[Collected data entries]
(* ===== verification/DmObserver.v ===== *)
(** * dmcontext/observer.go: routing device messages

    The topics of device messages are parsed by two regular expressions, each a
    sequence of literals and groups [(.+)].  A small matcher with the leftmost,
    greedy semantics of package regexp runs them. *)

From Stdlib Require Import ZArith Lia Ascii String.
From stdpp Require Import base option list strings gmap fin_maps.
From S2P Require Import Prelude MqttPacket.

Local Open Scope string_scope.
Local Open Scope list_scope.

(** ** The regular expressions *)

Inductive re := Lit (s : string) | Group.

Definition newline : ascii := "010".

Fixpoint drop_prefix (p s : string) : option string :=
  match p, s with
  | EmptyString, _ => Some s
  | String c p, String d s => if Ascii.eqb c d then drop_prefix p s else None
  | String _ _, EmptyString => None
  end.

(** A group [(.+)] followed by [k]: the longest text without newline after which
    [k] matches. *)
Fixpoint group (k : string -> option (list string)) (s : string)
    : option (string * list string) :=
  match s with
  | EmptyString => None
  | String c s =>
      if Ascii.eqb c newline then None
      else match group k s with
           | Some (g, gs) => Some (String c g, gs)
           | None => match k s with
                     | Some gs => Some (char_str c, gs)
                     | None => None
                     end
           end
  end.

(** The groups of a match that starts here. *)
Fixpoint match_here (pat : list re) (s : string) : option (list string) :=
  match pat with
  | [] => Some []
  | Lit l :: pat => match drop_prefix l s with Some s => match_here pat s | None => None end
  | Group :: pat =>
      match group (match_here pat) s with Some (g, gs) => Some (g :: gs) | None => None end
  end.

(** [r.FindStringSubmatch(s)], without the whole match: the leftmost match. *)
Fixpoint FindStringSubmatch (pat : list re) (s : string) : option (list string) :=
  match match_here pat s with
  | Some gs => Some gs
  | None => match s with
            | EmptyString => None
            | String _ s => FindStringSubmatch pat s
            end
  end.

(** ** Topics *)

Definition DeviceTopicRe : list re := [Lit "$baetyl/device/"; Group; Lit "/"; Group].
Definition BlinkDeviceTopicRe : list re :=
  [Lit "thing/"; Group; Lit "/"; Group; Lit "/"; Group; Lit "/"; Group].
Definition BaetylTopicPrefix : string := "$".
Definition ErrIllegalTopic : error := "illegal topic can not parse".

Definition ParseTopic (topic : string) : outcome string :=
  match FindStringSubmatch DeviceTopicRe topic with
  | Some [device; _] => Ok device
  | _ => Err ErrIllegalTopic
  end.

Definition parseBlinkTopic (topic : string) : outcome string :=
  match FindStringSubmatch BlinkDeviceTopicRe topic with
  | Some [_; device; _; _] => Ok device
  | _ => Err ErrIllegalTopic
  end.

Definition ParseDeviceTopic (topic : string) : outcome string :=
  if HasPrefix topic BaetylTopicPrefix then ParseTopic topic else parseBlinkTopic topic.

(** ** The observer *)

Section observer.
(** Messages, and json.Unmarshal on a payload. *)
Context {Message : Type} (Unmarshal : list byte -> outcome Message).

(** The channels of the devices, oldest message first; each has room for 1024. *)
Definition channel_size : nat := 1024.

(** [o.OnPublish(pkt)], which never returns an error: the channels afterwards. *)
Definition OnPublish (chs : gmap string (list Message)) (pkt : PubMessage)
    : gmap string (list Message) :=
  match ParseDeviceTopic (Topic pkt) with
  | Ok device =>
      match Unmarshal (Payload pkt) with
      | Ok msg =>
          match chs !! device with
          | Some ch =>
              if (length ch <? channel_size)%nat then <[device := ch ++ [msg]]> chs else chs
          | None => chs
          end
      | _ => chs
      end
  | _ => chs
  end.

(** ** Lemmas on the matcher *)

Fixpoint slashes (s : string) : nat :=
  match s with
  | EmptyString => 0
  | String c s => (if Ascii.eqb c "/" then 1 else 0) + slashes s
  end.

Fixpoint pat_slashes (pat : list re) : nat :=
  match pat with
  | [] => 0
  | Lit l :: pat => slashes l + pat_slashes pat
  | Group :: pat => pat_slashes pat
  end.

Lemma slashes_app s t : slashes (s +:+ t) = slashes s + slashes t.
Proof. induction s as [|c s IH]; [done|]. rewrite append_cons. cbn. rewrite IH. lia. Qed.

Lemma drop_prefix_app p s : drop_prefix p (p +:+ s) = Some s.
Proof.
  induction p as [|c p IH]; [done|]. rewrite append_cons. cbn. by rewrite Ascii.eqb_refl.
Qed.

Lemma drop_prefix_Some p s t : drop_prefix p s = Some t -> s = p +:+ t.
Proof.
  revert s. induction p as [|c p IH]; intros s; [by intros [= ->]|].
  destruct s as [|d s]; cbn; [done|]. destruct (Ascii.eqb c d) eqn:E; [|done]. apply Ascii.eqb_eq in E as ->.
  intros ->%IH. by rewrite append_cons.
Qed.

Lemma group_slashes k n s g gs :
  (forall t hs, k t = Some hs -> n <= slashes t) -> group k s = Some (g, gs) -> n <= slashes s.
Proof.
  intros Hk. revert g gs. induction s as [|c s IH]; intros g gs; cbn; [done|].
  destruct (Ascii.eqb c newline); [done|].
  destruct (group k s) as [[g' gs']|].
  - intros _. specialize (IH _ _ eq_refl). lia.
  - destruct (k s) as [hs|] eqn:E; [|done]. intros _. specialize (Hk _ _ E). lia.
Qed.

(** A match needs the slashes of its literals. *)
Lemma match_slashes pat s gs : match_here pat s = Some gs -> pat_slashes pat <= slashes s.
Proof.
  revert s gs. induction pat as [|[l|] pat IH]; intros s gs; cbn; [lia| |].
  - destruct (drop_prefix l s) as [t|] eqn:E; [|done].
    apply drop_prefix_Some in E as ->. rewrite slashes_app. intros ?%IH. lia.
  - destruct (group _ s) as [[g hs]|] eqn:E; [|done]. intros _.
    by eapply group_slashes.
Qed.

Lemma group_none k n s :
  (forall t hs, k t = Some hs -> n <= slashes t) -> slashes s < n -> group k s = None.
Proof.
  intros Hk Hs. destruct (group k s) as [[g gs]|] eqn:E; [|done].
  pose proof (group_slashes k n s g gs Hk E). lia.
Qed.

(** A group before a slash takes everything up to it, when what follows has just
    the slashes the rest of the pattern needs. *)
Lemma group_up_to pat a s gs :
  a <> "" -> has_char newline a = false ->
  slashes s = pat_slashes pat -> match_here pat s = Some gs ->
  match_here (Group :: Lit "/" :: pat) (a +:+ "/" +:+ s) = Some (a :: gs).
Proof.
  intros Ha Hnl Hs Hm. set (k := match_here (Lit "/" :: pat)).
  assert (Hk : k ("/" +:+ s) = Some gs).
  { subst k. cbn [match_here]. by rewrite drop_prefix_app. }
  assert (Hnone : group k ("/" +:+ s) = None).
  { change ("/" +:+ s) with (String "/" s). cbn [group].
    change (Ascii.eqb "/" newline) with false. cbn iota.
    assert (Hlt : forall t hs, k t = Some hs -> S (slashes s) <= slashes t).
    { intros t hs Ht%match_slashes.
      change (pat_slashes (Lit "/" :: pat)) with (S (pat_slashes pat)) in Ht. lia. }
    rewrite (group_none k (S (slashes s))) by (done || lia).
    destruct (k s) as [hs|] eqn:E; [|done]. apply Hlt in E. lia. }
  assert (Hg : group k (a +:+ "/" +:+ s) = Some (a, gs)).
  { clear Hm Hs. induction a as [|c a IH]; [done|]. rewrite append_cons. cbn [group].
    cbn in Hnl. apply orb_false_iff in Hnl as [Hc Hnl]. rewrite Ascii.eqb_sym, Hc.
    destruct a as [|d a].
    - rewrite append_nil, Hnone, Hk. done.
    - by rewrite IH. }
  change (match_here (Group :: Lit "/" :: pat) (a +:+ "/" +:+ s)) with
    (match group k (a +:+ "/" +:+ s) with Some (g, gs) => Some (g :: gs) | None => None end).
  by rewrite Hg.
Qed.

Lemma group_to_end a :
  a <> "" -> has_char newline a = false -> match_here [Group] a = Some [a].
Proof.
  intros Ha Hnl. cbn.
  assert (Hg : group (fun _ => Some []) a = Some (a, [])).
  { induction a as [|c a IH]; [done|]. cbn in Hnl. apply orb_false_iff in Hnl as [Hc Hnl].
    cbn [group]. rewrite Ascii.eqb_sym, Hc. destruct a as [|d a]; [done|]. by rewrite IH. }
  by rewrite Hg.
Qed.

Lemma match_lit l pat s : match_here (Lit l :: pat) (l +:+ s) = match_here pat s.
Proof. cbn. by rewrite drop_prefix_app. Qed.

Lemma find_here pat s gs : match_here pat s = Some gs -> FindStringSubmatch pat s = Some gs.
Proof. intros H. destruct s; cbn [FindStringSubmatch]; by rewrite H. Qed.

(** A level of a topic: not empty, without slash or newline. *)
Definition level (s : string) : Prop :=
  s <> "" /\ has_char newline s = false /\ slashes s = 0.

(** The device of a message: in [$baetyl/device/D/k] it is [D], all that
    stands before the last slash; in [thing/P/D/x/y] it is the level before the
    last two, whatever levels the product [P] has. *)
Theorem device_of_topic :
  (forall d k, d <> "" -> has_char newline d = false -> level k ->
     ParseDeviceTopic ("$baetyl/device/" +:+ d +:+ "/" +:+ k) = Ok d) /\
  (forall p d x y, p <> "" -> has_char newline p = false -> level d -> level x -> level y ->
     ParseDeviceTopic ("thing/" +:+ p +:+ "/" +:+ d +:+ "/" +:+ x +:+ "/" +:+ y) = Ok d).
Proof.
  split.
  - intros d k Hd Hdn (Hk & Hkn & Hks). unfold ParseDeviceTopic.
    change (HasPrefix _ _) with true. cbn iota. unfold ParseTopic.
    rewrite (find_here _ _ [d; k]); [done|].
    unfold DeviceTopicRe. rewrite match_lit.
    apply (group_up_to [Group] d k [k]); [done..|by apply group_to_end].
  - intros p d x y Hp Hpn (Hd & Hdn & Hds) (Hx & Hxn & Hxs) (Hy & Hyn & Hys).
    unfold ParseDeviceTopic. change (HasPrefix _ _) with false. cbn iota.
    unfold parseBlinkTopic. rewrite (find_here _ _ [p; d; x; y]); [done|].
    unfold BlinkDeviceTopicRe.
    rewrite match_lit.
    apply group_up_to; [done..|rewrite !slashes_app; change (slashes "/") with 1; cbn [pat_slashes];
      change (slashes "/") with 1; lia|].
    apply group_up_to; [done..|rewrite !slashes_app; change (slashes "/") with 1; cbn [pat_slashes];
      change (slashes "/") with 1; lia|].
    apply group_up_to; [done..|by apply group_to_end].
Qed.

(** A message only ever reaches the channel of the device its topic names, at
    its end and at most once; the other channels, and the channel of a topic or
    payload that does not parse, keep their messages; no channel grows beyond
    its size. *)
Theorem message_routed (chs : gmap string (list Message)) pkt dev :
  map_Forall (fun _ ch => length ch <= channel_size) chs ->
  map_Forall (fun _ ch => length ch <= channel_size) (OnPublish chs pkt) /\
  dom (OnPublish chs pkt) = dom chs /\
  (OnPublish chs pkt !! dev = chs !! dev \/
   ParseDeviceTopic (Topic pkt) = Ok dev /\
   exists msg ch, Unmarshal (Payload pkt) = Ok msg /\ chs !! dev = Some ch /\
     OnPublish chs pkt !! dev = Some (ch ++ [msg])).
Proof.
  intros Hb. unfold OnPublish.
  destruct (ParseDeviceTopic (Topic pkt)) as [device| | |] eqn:Hd; auto.
  destruct (Unmarshal (Payload pkt)) as [msg| | |] eqn:Hu; auto.
  destruct (chs !! device) as [ch|] eqn:Hc; auto.
  destruct (length ch <? channel_size)%nat eqn:Hl; auto. apply Nat.ltb_lt in Hl.
  split; [|split].
  - apply map_Forall_insert_2; [rewrite length_app; cbn; lia|done].
  - apply dom_insert_lookup_L. eauto.
  - destruct (decide (dev = device)) as [->|Hne].
    + right. split; [done|]. exists msg, ch. by rewrite lookup_insert_eq.
    + left. by rewrite lookup_insert_ne.
Qed.

End observer.

(** ** Examples *)

(** One more level and the wrong one is taken for the device; the same topic
    under the other prefix is not cut. *)
Example longer_topics :
  ParseDeviceTopic "thing/product/dev/property/invoke" = Ok "dev" /\
  ParseDeviceTopic "thing/product/dev/property/invoke/reply" = Ok "property" /\
  ParseDeviceTopic "$baetyl/device/dev/property/invoke" = Ok "dev/property" /\
  ParseDeviceTopic "$baetyl/device/dev" = Err ErrIllegalTopic.
Proof. repeat split; vm_compute; reflexivity. Qed.

Definition to_dev : PubMessage :=
  {| Topic := "$baetyl/device/dev/delta"; Payload := []; QOS := 0; Retain := false |}.

Lemma message_routed_witness :
  let chs : gmap string (list nat) := {["dev" := [7]]} in
  let next := OnPublish (fun _ => Ok 8) chs to_dev in
  map_Forall (fun _ ch => length ch <= channel_size) next /\ dom next = dom chs /\
  (next !! "dev" = chs !! "dev" \/
   ParseDeviceTopic (Topic to_dev) = Ok "dev" /\
   exists msg ch, (Ok 8 : outcome nat) = Ok msg /\ chs !! "dev" = Some ch /\
     next !! "dev" = Some (ch ++ [msg])).
Proof.
  apply (message_routed (fun _ => Ok 8) {["dev" := [7]]} to_dev "dev").
  apply map_Forall_singleton. unfold channel_size. cbn. lia.
Defined.

Lemma device_of_topic_witness :
  ParseDeviceTopic "$baetyl/device/pump-1/delta" = Ok "pump-1" /\
  ParseDeviceTopic "thing/line/a/pump-1/property/invoke" = Ok "pump-1".
Proof.
  split.
  - apply (proj1 device_of_topic "pump-1" "delta"); [done|reflexivity|]. by split; [|split].
  - apply (proj2 device_of_topic "line/a" "pump-1" "property" "invoke"); [done|reflexivity|..].
    all: by split; [|split].
Defined.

Your objective | All that belongs in the answer is an exact copy of the lines from the start of the records above through the line with "Fixpoint match_here (pat".

Your response |
(* ===== verification/DmObserver.v ===== *)
(** * dmcontext/observer.go: routing device messages

    The topics of device messages are parsed by two regular expressions, each a
    sequence of literals and groups [(.+)].  A small matcher with the leftmost,
    greedy semantics of package regexp runs them. *)

From Stdlib Require Import ZArith Lia Ascii String.
From stdpp Require Import base option list strings gmap fin_maps.
From S2P Require Import Prelude MqttPacket.

Local Open Scope string_scope.
Local Open Scope list_scope.

(** ** The regular expressions *)

Inductive re := Lit (s : string) | Group.

Definition newline : ascii := "010".

Fixpoint drop_prefix (p s : string) : option string :=
  match p, s with
  | EmptyString, _ => Some s
  | String c p, String d s => if Ascii.eqb c d then drop_prefix p s else None
  | String _ _, EmptyString => None
  end.

(** A group [(.+)] followed by [k]: the longest text without newline after which
    [k] matches. *)
Fixpoint group (k : string -> option (list string)) (s : string)
    : option (string * list string) :=
  match s with
  | EmptyString => None
  | String c s =>
      if Ascii.eqb c newline then None
      else match group k s with
           | Some (g, gs) => Some (String c g, gs)
           | None => match k s with
                     | Some gs => Some (char_str c, gs)
                     | None => None
                     end
           end
  end.

(** The groups of a match that starts here. *)
Fixpoint match_here (pat : list re) (s : string) : option (list string) :=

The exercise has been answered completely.